**RECORD EXTRACTS:**

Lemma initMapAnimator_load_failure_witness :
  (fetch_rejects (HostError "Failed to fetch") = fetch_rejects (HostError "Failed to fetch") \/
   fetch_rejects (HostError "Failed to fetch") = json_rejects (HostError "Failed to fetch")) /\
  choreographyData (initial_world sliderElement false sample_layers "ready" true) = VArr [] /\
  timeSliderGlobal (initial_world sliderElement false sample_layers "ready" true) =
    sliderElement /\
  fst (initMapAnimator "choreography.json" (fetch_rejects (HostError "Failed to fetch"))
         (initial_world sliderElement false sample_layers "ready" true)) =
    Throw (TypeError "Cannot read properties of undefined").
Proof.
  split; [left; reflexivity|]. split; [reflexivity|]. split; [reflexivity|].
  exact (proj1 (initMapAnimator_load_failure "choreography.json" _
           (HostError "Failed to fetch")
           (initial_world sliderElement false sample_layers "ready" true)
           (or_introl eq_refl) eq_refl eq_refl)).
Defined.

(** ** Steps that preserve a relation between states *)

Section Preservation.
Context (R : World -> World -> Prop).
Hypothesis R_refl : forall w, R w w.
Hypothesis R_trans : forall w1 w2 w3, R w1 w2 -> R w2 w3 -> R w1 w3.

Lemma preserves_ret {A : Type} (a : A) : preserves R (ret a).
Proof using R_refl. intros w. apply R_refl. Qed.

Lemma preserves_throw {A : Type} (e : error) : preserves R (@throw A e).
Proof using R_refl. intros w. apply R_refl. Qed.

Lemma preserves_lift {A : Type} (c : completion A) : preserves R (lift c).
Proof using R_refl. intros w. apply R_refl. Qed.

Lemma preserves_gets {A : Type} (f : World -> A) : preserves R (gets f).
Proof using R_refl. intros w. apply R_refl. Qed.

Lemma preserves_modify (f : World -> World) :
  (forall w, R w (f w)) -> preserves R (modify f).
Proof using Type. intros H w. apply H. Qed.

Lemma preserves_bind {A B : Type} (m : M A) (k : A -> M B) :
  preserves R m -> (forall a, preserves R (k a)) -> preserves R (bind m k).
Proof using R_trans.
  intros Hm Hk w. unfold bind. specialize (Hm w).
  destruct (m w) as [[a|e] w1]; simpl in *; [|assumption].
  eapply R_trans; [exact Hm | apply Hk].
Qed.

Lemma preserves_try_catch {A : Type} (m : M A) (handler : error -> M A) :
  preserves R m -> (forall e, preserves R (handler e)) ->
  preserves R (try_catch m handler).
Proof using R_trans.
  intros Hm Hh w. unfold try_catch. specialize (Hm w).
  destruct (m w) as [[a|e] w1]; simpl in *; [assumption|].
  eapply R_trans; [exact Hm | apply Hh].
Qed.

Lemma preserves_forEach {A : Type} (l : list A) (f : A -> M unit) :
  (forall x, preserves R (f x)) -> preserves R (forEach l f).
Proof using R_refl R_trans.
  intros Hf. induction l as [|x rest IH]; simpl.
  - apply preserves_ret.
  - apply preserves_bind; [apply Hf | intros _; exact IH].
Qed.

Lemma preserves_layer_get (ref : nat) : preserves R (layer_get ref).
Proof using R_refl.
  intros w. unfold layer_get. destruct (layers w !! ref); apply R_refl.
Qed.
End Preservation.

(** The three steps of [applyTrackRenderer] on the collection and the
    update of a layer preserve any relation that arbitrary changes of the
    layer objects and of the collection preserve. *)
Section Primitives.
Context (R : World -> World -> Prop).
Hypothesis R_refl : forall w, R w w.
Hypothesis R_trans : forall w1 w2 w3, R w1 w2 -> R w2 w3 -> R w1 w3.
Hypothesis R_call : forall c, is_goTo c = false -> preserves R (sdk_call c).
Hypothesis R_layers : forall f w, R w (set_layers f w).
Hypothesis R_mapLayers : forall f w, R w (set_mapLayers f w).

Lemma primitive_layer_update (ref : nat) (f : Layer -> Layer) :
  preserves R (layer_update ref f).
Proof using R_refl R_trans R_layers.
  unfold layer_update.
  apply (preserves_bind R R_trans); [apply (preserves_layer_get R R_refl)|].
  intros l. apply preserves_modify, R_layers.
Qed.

**PROBLEM:** Only the lines above starting with the one with "Lemma preserves_layer_get (ref" and going through the one with "(** The three" are to be copied, word for word and with both ends kept.

**SOLUTION:**
Lemma preserves_layer_get (ref : nat) : preserves R (layer_get ref).
Proof using R_refl.
  intros w. unfold layer_get. destruct (layers w !! ref); apply R_refl.
Qed.
End Preservation.

(** The three steps of [applyTrackRenderer] on the collection and the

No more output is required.